Supplied records:
[Start of Attachment]
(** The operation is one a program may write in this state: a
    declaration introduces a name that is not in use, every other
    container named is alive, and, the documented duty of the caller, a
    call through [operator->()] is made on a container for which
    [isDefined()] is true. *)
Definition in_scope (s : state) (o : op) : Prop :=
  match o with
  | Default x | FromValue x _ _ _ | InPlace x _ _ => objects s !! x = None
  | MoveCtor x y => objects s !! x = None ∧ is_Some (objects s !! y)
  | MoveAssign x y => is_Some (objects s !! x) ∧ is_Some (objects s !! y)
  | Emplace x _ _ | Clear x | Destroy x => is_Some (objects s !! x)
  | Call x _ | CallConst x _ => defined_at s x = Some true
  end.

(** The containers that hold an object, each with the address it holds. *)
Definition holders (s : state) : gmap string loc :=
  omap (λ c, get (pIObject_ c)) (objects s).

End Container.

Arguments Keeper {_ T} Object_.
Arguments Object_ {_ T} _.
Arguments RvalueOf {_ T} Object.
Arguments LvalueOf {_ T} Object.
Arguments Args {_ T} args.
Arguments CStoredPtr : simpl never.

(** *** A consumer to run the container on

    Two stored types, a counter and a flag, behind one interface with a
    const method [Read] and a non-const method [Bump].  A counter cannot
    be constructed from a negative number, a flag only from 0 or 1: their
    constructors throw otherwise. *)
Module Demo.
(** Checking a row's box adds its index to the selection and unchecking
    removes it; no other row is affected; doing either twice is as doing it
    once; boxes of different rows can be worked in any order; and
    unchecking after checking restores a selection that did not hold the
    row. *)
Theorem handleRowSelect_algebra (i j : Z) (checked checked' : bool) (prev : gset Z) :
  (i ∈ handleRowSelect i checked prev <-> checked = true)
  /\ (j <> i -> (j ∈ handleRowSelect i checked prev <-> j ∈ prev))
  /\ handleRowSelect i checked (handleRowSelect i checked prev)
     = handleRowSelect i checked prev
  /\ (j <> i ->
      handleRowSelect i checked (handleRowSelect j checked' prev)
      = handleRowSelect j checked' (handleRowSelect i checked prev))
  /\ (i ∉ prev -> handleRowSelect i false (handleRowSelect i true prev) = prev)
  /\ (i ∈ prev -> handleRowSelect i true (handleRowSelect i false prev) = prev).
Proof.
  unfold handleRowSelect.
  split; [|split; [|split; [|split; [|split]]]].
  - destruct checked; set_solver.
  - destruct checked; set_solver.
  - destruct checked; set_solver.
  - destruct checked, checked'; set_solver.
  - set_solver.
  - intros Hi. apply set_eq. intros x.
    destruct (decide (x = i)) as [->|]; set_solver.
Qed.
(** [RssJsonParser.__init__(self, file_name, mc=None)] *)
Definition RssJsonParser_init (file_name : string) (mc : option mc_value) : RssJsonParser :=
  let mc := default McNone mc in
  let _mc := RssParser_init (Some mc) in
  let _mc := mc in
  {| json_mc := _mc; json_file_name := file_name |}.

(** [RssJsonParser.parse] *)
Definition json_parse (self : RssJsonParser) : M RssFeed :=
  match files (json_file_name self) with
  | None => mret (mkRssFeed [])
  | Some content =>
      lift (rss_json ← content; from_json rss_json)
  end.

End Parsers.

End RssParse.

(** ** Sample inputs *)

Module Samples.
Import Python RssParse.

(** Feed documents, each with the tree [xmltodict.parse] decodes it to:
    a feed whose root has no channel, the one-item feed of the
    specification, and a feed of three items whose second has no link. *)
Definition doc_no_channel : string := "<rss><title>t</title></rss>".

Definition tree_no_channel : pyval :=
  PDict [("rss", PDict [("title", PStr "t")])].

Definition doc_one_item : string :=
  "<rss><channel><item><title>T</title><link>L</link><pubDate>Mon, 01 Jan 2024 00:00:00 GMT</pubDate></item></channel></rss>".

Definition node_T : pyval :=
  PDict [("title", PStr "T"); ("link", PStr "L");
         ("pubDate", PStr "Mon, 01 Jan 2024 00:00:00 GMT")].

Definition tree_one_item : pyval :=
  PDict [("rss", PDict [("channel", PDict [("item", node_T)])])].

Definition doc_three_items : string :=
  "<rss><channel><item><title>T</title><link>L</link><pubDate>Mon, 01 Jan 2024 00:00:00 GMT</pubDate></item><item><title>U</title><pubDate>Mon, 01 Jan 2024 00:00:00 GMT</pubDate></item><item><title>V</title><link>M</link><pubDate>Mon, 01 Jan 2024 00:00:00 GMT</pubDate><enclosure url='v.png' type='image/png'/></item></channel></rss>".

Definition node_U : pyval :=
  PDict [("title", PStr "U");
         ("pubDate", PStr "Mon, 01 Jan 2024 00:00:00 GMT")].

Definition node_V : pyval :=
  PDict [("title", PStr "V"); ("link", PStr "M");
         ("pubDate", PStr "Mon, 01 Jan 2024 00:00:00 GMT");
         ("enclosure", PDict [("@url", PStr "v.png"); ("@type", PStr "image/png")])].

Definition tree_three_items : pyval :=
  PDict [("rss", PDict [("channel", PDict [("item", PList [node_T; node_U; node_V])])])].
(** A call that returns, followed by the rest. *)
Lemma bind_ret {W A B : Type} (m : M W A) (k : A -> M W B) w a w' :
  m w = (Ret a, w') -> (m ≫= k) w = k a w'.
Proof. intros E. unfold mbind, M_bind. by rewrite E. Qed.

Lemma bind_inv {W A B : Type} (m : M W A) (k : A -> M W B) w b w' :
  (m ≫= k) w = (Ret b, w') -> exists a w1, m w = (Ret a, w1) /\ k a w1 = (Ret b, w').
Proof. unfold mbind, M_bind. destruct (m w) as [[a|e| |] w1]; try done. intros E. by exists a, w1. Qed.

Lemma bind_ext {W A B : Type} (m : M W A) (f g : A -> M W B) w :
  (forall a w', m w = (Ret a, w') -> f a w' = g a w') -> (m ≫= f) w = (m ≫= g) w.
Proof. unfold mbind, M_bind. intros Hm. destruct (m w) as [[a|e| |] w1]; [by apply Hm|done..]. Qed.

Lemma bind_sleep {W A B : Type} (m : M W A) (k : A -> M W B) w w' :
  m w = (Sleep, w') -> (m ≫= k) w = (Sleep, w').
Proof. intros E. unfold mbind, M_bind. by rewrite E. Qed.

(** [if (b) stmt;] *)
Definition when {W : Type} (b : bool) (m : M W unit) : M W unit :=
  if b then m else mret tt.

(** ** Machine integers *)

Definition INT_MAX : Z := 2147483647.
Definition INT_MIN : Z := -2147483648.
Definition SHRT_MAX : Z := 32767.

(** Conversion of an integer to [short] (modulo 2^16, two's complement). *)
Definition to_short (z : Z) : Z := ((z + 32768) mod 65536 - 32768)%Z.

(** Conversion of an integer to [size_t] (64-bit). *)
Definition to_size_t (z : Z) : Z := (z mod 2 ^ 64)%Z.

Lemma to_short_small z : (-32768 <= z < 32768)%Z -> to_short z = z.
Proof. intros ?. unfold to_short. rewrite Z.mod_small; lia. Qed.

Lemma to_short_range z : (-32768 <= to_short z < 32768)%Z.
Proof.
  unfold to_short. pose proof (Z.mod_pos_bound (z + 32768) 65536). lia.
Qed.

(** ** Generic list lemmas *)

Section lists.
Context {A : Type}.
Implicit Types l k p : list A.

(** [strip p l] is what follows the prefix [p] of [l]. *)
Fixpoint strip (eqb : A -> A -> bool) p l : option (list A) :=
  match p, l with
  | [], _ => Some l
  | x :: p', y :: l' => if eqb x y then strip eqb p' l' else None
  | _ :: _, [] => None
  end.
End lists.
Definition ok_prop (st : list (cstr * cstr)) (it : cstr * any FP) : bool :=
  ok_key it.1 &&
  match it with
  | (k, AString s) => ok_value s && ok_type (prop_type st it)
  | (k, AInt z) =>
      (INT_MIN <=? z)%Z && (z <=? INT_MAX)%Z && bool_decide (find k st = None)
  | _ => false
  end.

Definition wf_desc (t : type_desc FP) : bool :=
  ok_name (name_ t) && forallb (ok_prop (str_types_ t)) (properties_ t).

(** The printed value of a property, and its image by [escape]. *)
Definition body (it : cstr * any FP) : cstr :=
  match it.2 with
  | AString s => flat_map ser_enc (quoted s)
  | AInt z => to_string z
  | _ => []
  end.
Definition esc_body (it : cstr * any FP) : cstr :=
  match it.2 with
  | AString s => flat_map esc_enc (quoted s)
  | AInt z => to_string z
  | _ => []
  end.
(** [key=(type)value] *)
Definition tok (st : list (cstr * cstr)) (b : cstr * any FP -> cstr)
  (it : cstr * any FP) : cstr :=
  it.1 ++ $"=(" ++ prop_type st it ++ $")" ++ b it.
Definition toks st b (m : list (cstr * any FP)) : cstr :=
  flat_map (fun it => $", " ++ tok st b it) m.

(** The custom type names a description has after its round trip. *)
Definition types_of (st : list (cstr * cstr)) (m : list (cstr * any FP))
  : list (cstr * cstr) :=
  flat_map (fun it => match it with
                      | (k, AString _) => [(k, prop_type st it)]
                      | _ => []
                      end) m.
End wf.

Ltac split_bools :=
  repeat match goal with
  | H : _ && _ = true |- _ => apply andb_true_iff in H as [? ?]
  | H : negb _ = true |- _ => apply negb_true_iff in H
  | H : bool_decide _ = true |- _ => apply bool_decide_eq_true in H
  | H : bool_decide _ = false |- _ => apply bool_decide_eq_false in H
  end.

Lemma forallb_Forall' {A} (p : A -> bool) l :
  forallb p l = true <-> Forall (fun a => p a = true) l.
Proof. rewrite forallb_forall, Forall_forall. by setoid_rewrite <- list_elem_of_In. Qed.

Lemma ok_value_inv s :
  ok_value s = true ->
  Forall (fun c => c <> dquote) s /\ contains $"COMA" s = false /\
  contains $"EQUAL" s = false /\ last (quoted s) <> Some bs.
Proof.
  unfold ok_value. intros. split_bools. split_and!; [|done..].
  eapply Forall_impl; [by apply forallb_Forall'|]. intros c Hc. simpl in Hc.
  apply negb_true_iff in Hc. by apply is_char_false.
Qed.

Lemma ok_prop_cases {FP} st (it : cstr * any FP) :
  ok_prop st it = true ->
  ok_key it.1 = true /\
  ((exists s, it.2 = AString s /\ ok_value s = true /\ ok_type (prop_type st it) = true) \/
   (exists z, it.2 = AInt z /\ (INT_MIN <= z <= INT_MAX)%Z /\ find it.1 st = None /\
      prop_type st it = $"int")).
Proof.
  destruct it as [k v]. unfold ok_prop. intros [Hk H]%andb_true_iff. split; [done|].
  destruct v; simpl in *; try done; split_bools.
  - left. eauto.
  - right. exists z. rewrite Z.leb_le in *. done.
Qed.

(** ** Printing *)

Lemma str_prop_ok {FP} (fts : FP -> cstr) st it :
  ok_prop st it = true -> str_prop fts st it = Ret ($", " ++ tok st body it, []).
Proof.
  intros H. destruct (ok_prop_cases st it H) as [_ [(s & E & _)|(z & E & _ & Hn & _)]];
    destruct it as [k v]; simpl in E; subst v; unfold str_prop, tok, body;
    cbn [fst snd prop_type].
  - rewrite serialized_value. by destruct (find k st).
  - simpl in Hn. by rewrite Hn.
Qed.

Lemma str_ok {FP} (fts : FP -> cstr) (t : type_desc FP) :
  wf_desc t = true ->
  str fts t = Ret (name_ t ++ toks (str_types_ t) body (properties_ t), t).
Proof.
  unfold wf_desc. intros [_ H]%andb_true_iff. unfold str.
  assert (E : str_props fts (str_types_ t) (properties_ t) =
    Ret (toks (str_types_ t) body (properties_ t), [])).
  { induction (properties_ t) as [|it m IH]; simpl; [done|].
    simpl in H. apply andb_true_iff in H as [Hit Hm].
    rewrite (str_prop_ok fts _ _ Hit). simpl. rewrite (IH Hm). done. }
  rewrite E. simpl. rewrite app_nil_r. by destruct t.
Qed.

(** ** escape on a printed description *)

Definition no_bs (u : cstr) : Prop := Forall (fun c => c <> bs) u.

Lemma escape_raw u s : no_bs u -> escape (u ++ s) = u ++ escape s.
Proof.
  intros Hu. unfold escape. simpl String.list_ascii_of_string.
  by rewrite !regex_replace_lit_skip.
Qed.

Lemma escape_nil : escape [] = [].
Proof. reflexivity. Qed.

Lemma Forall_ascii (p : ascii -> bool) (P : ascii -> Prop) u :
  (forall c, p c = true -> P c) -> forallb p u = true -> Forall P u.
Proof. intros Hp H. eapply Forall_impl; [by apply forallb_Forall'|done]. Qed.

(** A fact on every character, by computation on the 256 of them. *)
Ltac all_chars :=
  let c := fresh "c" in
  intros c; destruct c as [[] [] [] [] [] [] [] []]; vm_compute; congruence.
[End of Attachment]
Set down exactly the lines of the data above, beginning with the line that has "(b : bool) (m" and ending with the line that has "Definition SHRT_MAX : Z := 32767.", and no others.

Response to this task:
Definition when {W : Type} (b : bool) (m : M W unit) : M W unit :=
  if b then m else mret tt.

(** ** Machine integers *)

Definition INT_MAX : Z := 2147483647.
Definition INT_MIN : Z := -2147483648.
Definition SHRT_MAX : Z := 32767.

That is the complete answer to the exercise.